In fact, living, working and leisure are increasingly merging, says Birgit Gebhardt from the Trendbüro Hamburg: "Time is luxury, flexibility is mandatory." In our digitally networked service society, it is increasingly expected that one will be there for work during leisure time. " But you can pick up the child from the day care center or go to the hardware store during working hours. The radical separation of the spheres of life, as it was done in the 70s, has long since reversed. Hamburg's HafenCity, for example, the largest urban development project in Europe, has taken up the cause of a mix of all areas of life. Many prospective buyers of the noble downtown apartments are people from the surrounding area who long for urban life again.

And there is another reason why the house in the countryside is well on the way to becoming an anachronism: Climate change gives it a tinge of aftertaste. For Astrid (32) and Heiko (40) he was motivation enough to give up her idyllic country life and despite the two small daughters to move back to a flat in Braunschweig. "Living in the countryside to enjoy the beauty of nature and then having two cars - it's just crazy to blow out so much CO2," says Astrid. But without a second car at some point it would not have gone any further: Karla, aged seven, had to be carted to the school 17 kilometers away, Sister Lenja in the kindergarten 7 kilometers away. The father then often had to borrow a car to come to a customer. He sells solar plants and wind turbines, traffic planner Astrid deals with car-free housing projects. Life in the countryside became an indissoluble contradiction for the environmentally conscious family.

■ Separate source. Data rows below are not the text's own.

(* ===== verification/Accounts.v ===== *)
(** * Accounts: registering, signing in and out

    Models [crates/app-core/src/auth.rs], the session half of
    [crates/app-web/src/session.rs] and the handlers of
    [crates/app-web/src/routes/account.rs].

    The handlers run against a store they know by its operations only ([AuthStore]): what
    is proved of them for every store holds for one that fails at any moment too.  The
    SQLite store is an instance.  Password hashing is a port: its two functions are
    arguments, as are the token the operating system gives and the reading of an address.
    A handler is a function of the world before to its answer and the world after; an
    answer may be an error or a panic ([Failure]). *)
From Stdlib Require Import Ascii ZArith.
From stdpp Require Import prelude gmap sorting strings pretty.
From S2P Require Import Prelude Text Time Store AppError Sqlite Market Throttle Csrf AccountStore.

Definition MIN_USERNAME : N := 3.
Definition MAX_USERNAME : N := 32.
Definition MIN_PASSWORD : N := 8.
Definition MAX_PASSWORD : N := 256.

Definition ABSENT_USER_HASH : string :=
  "$argon2id$v=19$m=19456,t=2,p=1$PBDGmYQeDFZi+ngthQy7oA$nWFqoA3BhV2HzsVjhYkCtBOCC1eJX9HiHrqd0jaL7aQ".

Today Karla drives to Braunschweig city bus to the school, Lenja's kindergarten is just a stone's throw from the apartment, the children have their friends in walking distance. Astrid can now do everything by bike again and raves: "Spontaneous eating or shopping fast, when you suddenly do not feel like cooking something extra - that's just awesome!"

When the house gets too big ...

But even for parents whose children are out of the house, the city is increasingly interesting: "The new old expect very different things from life than their ancestors," says Carsten Große Starmann. They no longer sit at the warm stove and knit wool socks for the grandchildren. You want to go to the theater, to sports, to meet friends? and when the going gets tough, good, uncomplicated care.

Lotte (59), who would rather not have named her real name, because she will say that she finds the people in the countryside so small-minded, petty-bourgeois and crazy, is soon moving with her husband back to Munich, about 130 kilometers away of the cultural offer. For the past 30 years, the couple has had to travel two hours each time to visit a Kandinsky exhibition or to go to the opera. "Here in the city, but at 20 o'clock the sidewalk is folded up", she says," there used to be a musical theater, but that went bankrupt. "Besides, the kids are out of the house and that's big: 300 square feet to clean with garden and shovel snow and all that goes with it. After her breast cancer, Lotte is not as fit as before and looks forward to a small apartment with elevator, suburban train connection, a good infrastructure and a colorful leisure activities.

"City, Land, Flight" is becoming increasingly popular in Germany.

Cross-country flight to Jefferson City (May 2024).